As usual, nothing really has happened to me. I moved. I now rest my head a couple of blocks away from where my head previously rested. I think the rest of my body came with it too. As I will be moving home after this semester, I sent all my shit back home and now have but a sleeping bag, clothes, and a box of miscellania to my name. I live in a corner. I use my dirty clothes as a couch. How awesome am I. I'm squatting, essentially (except that I'm paying rent), for a month and a half as this is a two bedroom place and I'm boutsta biggity boo anywho. I figure I should probably take on a heroin addiction if I'm going to live up to my status as a smelly corner-dwelling bum taking up space in some dudes place. It'll be grand: needles and tubing lying scattered on the floor, plain white t-shirts with yellow pit-stains and blood spots hanging from cieling lights and ovens, hair to my ankles, attitude to the MAXimum. Scabies in my armpits and fungal infections galore(ious!); man, what a time to be alive.
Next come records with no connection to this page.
Lemma db_UpdateRole_rights s r r' :
  role_inv s → rows (roles s) !! role_ID r = Some r →
  role_ID r' = role_ID r → role_Name r' = role_Name r → effective r' = effective r →
  role_inv (db_UpdateRole r' s).2 ∧ keeps_right (role_ID r) r (db_UpdateRole r' s).2 ∧
  roleCache (db_UpdateRole r' s).2 = roleCache s.
Proof using Type*.
  intros Hs Hr Ei En Ee. assert (keeps_right (role_ID r) r s) as Hk by (exists r; done).
  unfold db_UpdateRole, op_bind, op_exec. destruct (Save (roles s) r') as [e|t] eqn:E; [done|].
  pose proof (save_rights s r r' t Hr Ei En Ee E) as Hsame.
  pose proof (role_inv_rights s t Hsame Hs) as Hs'. pose proof (rights_keep s t _ _ Hsame Hk) as Hk'.
  destruct (role_Default r'); [|done].
  split; [by apply db_clear_default_inv|]. by apply (db_clear_default_spec (role_ID r') _ _ (set_roles t s)).
Qed.

Lemma enforce_spec s r :
  role_inv s → rows (roles s) !! role_ID r = Some r →
  let o := enforceAdminRoleDefaults r s in
  role_inv o.2 ∧ keeps_right (role_ID r) r o.2 ∧ roleCache o.2 = roleCache s ∧
  ∀ r', o.1 = inr r' → role_ID r' = role_ID r ∧ role_Name r' = role_Name r ∧ PermissionScopes r' = effective r.
Proof using Type*.
  intros Hs Hr. assert (keeps_right (role_ID r) r s) as Hk by (exists r; done).
  unfold enforceAdminRoleDefaults, effective.
  destruct (bool_decide (role_Name r = #"admin")) eqn:En; cbn [negb].
  2: { simpl. split_ands; try done. intros r' [= <-]. done. }
  set (r1 := role_set_scopes [{| pe_Path := #"/"; pe_Permission := all_permissions |}] r).
  assert (effective r1 = effective r) as Ee by (unfold effective; simpl; by rewrite En).
  assert (let o := op_bind (db_UpdateRole r1) (λ _, op_ret r1) s in
    role_inv o.2 ∧ keeps_right (role_ID r) r o.2 ∧ roleCache o.2 = roleCache s ∧
    ∀ r', o.1 = inr r' → role_ID r' = role_ID r ∧ role_Name r' = role_Name r ∧
      PermissionScopes r' = [{| pe_Path := #"/"; pe_Permission := all_permissions |}]) as Hreset.
  { destruct (db_UpdateRole_rights s r r1 Hs Hr eq_refl eq_refl Ee) as (G1&G2&G3). unfold op_bind.
    destruct (db_UpdateRole r1 s) as [[e|[]] s1]; simpl in *; split_ands; try done. intros r' [= <-]. done. }
  destruct (PermissionScopes r) as [|e [|]]; [exact Hreset| |exact Hreset].
  destruct (bool_decide (FixAndCleanPath _ = _) && _) eqn:E; [|exact Hreset]. reflect_bools.
  simpl. split_ands; try done. intros r' [= <-]. simpl. by rewrite H0.
Qed.

(** A key under which a role with this id may be cached. *)
Definition key_ok (id : Z) (k : gostr) : Prop := ∀ i, 0 ≤ i ≤ max_uint64 → k = FormatUint i → i = id.

Lemma key_ok_id id : 0 ≤ id ≤ max_uint64 → key_ok id (FormatUint id).
Proof using. intros Hid i Hi E. apply FormatUint_inj; [lia|lia|done]. Qed.

Lemma key_ok_name id k : ¬ numeric k → key_ok id k.
Proof using. intros Hk i Hi ->. destruct Hk. by exists i. Qed.

Lemma load_role_spec fetch keys s :
  role_inv s →
  (∀ r, fetch s = inr r → rows (roles s) !! role_ID r = Some r) →
  (∀ r r', fetch s = inr r → role_ID r' = role_ID r → role_Name r' = role_Name r →
     key_ok (role_ID r) (fst (keys r')) ∧ key_ok (role_ID r) (snd (keys r'))) →
  let o := load_role fetch keys s in
  role_inv o.2 ∧
  (∀ r', o.1 = inr r' → ∃ r, fetch s = inr r ∧ role_ID r' = role_ID r ∧ PermissionScopes r' = effective r).
Proof using Type*.
  intros Hs Hf Hkeys. unfold load_role, op_bind, op_query, roleCache_Set, op_modify, op_ret.
  destruct (fetch s) as [e|r] eqn:E; [by split|]. pose proof (Hf r eq_refl) as Hr.
  destruct (enforce_spec s r Hs Hr) as (G1&(r0&E0&En0&Ee0)&_&G4).
  destruct (enforceAdminRoleDefaults r s) as [[e|r'] s1]; simpl in *; [by split|].
  destruct (G4 r' eq_refl) as (Ei&En&Es). destruct (Hkeys r r' eq_refl Ei En) as [K1 K2].
  split; [|intros ? [= <-]; eauto].
  assert (∀ k s2, key_ok (role_ID r) k → roles s2 = roles s1 → role_inv s2 →
    role_inv (set_roleCache (cache_Set (roleCache s2) k r' hour) s2)) as Hset.
  { intros k s2 Hk Er H2. apply role_inv_set; [done|]. intros i Hi Eki. rewrite (Hk i Hi Eki), Er.
    exists r0. split; [done|congruence]. }
  apply Hset; [done|done|]. by apply Hset.
Qed.

Lemma db_GetRole_row id s r : db_GetRole id s = inr r → rows (roles s) !! id = Some r ∧ role_ID r = id.
Proof using Type*.
  unfold db_GetRole, wrapped. destruct (First (roles s) id) as [e|r'] eqn:E; [done|]. intros [= <-].
  apply First_ok in E. split; [done|]. by apply rows_id in E.
Qed.

Lemma op_GetRole_spec id s :
  0 ≤ id ≤ max_uint64 → role_inv s →
  role_inv (op_GetRole id s).2 ∧
  ∀ r, (op_GetRole id s).1 = inr r →
    ∃ r0, rows (roles s) !! id = Some r0 ∧ PermissionScopes r = effective r0.
Proof using Type*.
  intros Hid Hs. unfold op_GetRole. destruct (cache_Get _ _) as [r|] eqn:E.
  { split; [done|]. intros ? [= <-]. by apply (ri_cache _ Hs). }
  destruct (load_role_spec (db_GetRole id) (λ r, (FormatUint id, role_Name r)) s) as [G1 G2]; [done| | |].
  - intros r [Hr Er]%db_GetRole_row. by rewrite Er.
  - intros r r' [Hr Er]%db_GetRole_row Ei En. simpl. rewrite Er, En. split; [by apply key_ok_id|].
    apply key_ok_name. by apply (ri_names _ Hs id).
  - split; [done|]. intros r Hr. destruct (G2 r Hr) as (r0&[E0 _]%db_GetRole_row&_&Es). eauto.
Qed.

Lemma GetRoleByName_inv name : keeps role_inv (GetRoleByName name).
Proof using Type*.
  intros s Hs. unfold GetRoleByName. destruct (cache_Get _ _) as [r|] eqn:E; [done|].
  assert (∀ r, db_GetRoleByName name s = inr r →
    (name = [] ∨ role_Name r = name) ∧ rows (roles s) !! role_ID r = Some r) as Hdb.
  { intros r. unfold db_GetRoleByName, wrapped. destruct (FirstWhere _ _) as [e|r'] eqn:Ef; [done|].
    intros [= <-]. apply FirstWhere_ok in Ef as [Hp [i Hi]]. split.
    - apply orb_true_iff in Hp as [?|?]; reflect_bools; auto.
    - by rewrite (rows_id _ _ _ Hi : role_ID r' = i). }
  apply load_role_spec; [done|intros r Hr; by apply Hdb|].
  intros r r' Hr Ei En. destruct (Hdb r Hr) as [Hn Hrow]. simpl. split.
  - apply key_ok_name. destruct Hn as [->|<-]; [apply numeric_nonempty|]. by apply (ri_names _ Hs (role_ID r)).
  - rewrite Ei. apply key_ok_id. by eapply rows_uint.
Qed.

Lemma roles_of_inv ids : keeps role_inv (roles_of ids).
Proof using Type*.
  induction ids as [|rid ids IH]; [apply keeps_ret|]. simpl. apply keeps_bind.
  - intros s Hs. destruct (cache_Get _ _) as [r|] eqn:E; [done|].
    apply load_role_spec; [done| |].
    + intros r [Hr Er]%db_GetRole_row. by rewrite Er.
    + intros r r' [Hr Er]%db_GetRole_row Ei En. simpl. rewrite Er, En. split.
      * destruct (decide (rid < 0)) as [Hneg|Hpos]; [by apply key_ok_name, negative_not_numeric|].
        unfold FormatInt. rewrite (proj2 (Z.ltb_ge rid 0)) by lia. intros i Hi Eki.
        apply FormatUint_inj in Eki; [|lia|lia]. subst rid. by rewrite wrapu64_id.
      * apply key_ok_name. by apply (ri_names _ Hs (wrapu64 rid)).
  - intros a. apply keeps_bind; [done|]. intros l. apply keeps_ret.
Qed.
I guess in reality all I'm really doing is the same I've always done: Sleep, scrounge, laze, waste, excrete. Nothing more, nothing less. So other than my back pains and lack of privacy, nothing is terribly different. Which really just makes me all the more itchy to spring forth the fuck outta here. I cannot cannot cannot wait for summer. (Thank God this ain't no fuckin' MS Word or some balls as there would be two squiggly red lines staring me angrily in the face. Red. The color of fire. The color of passion.) I am enjoying my classes, at least, and the roommate situation is becoming tolerable at least. One is being more old school and friendly, the other is confining himself mainly to his room. I am doing some cool things, and mainly I am doing some lame things, such as staying in the apartment on weekends and... sitting on a pile of clothes. There isn't much to write about; I wish my absence had been due to some Amazonian adventure involving wine, women and some sort of monster with gigantic teeth that when you think about it would make you go "that [noun] ought not to have gigantic teeth like it has there, it ought not,", but no, I just ain't been up to the task of introtroning about my lame life.

Whatever! Laughing out loud.

I ain't even wallowy anymore; wallowing is for when you've got a comfortable bed or a tub full of chocolate syrup. Instead I am resigned, I have accepted, and just basically ready to move on. I am so prepared to leave that if you told me I had to ship out in an hour to an off-shore oil rig for the safety of mankind, I could and would.

Have fun you kids! And WEAR A CONDOM!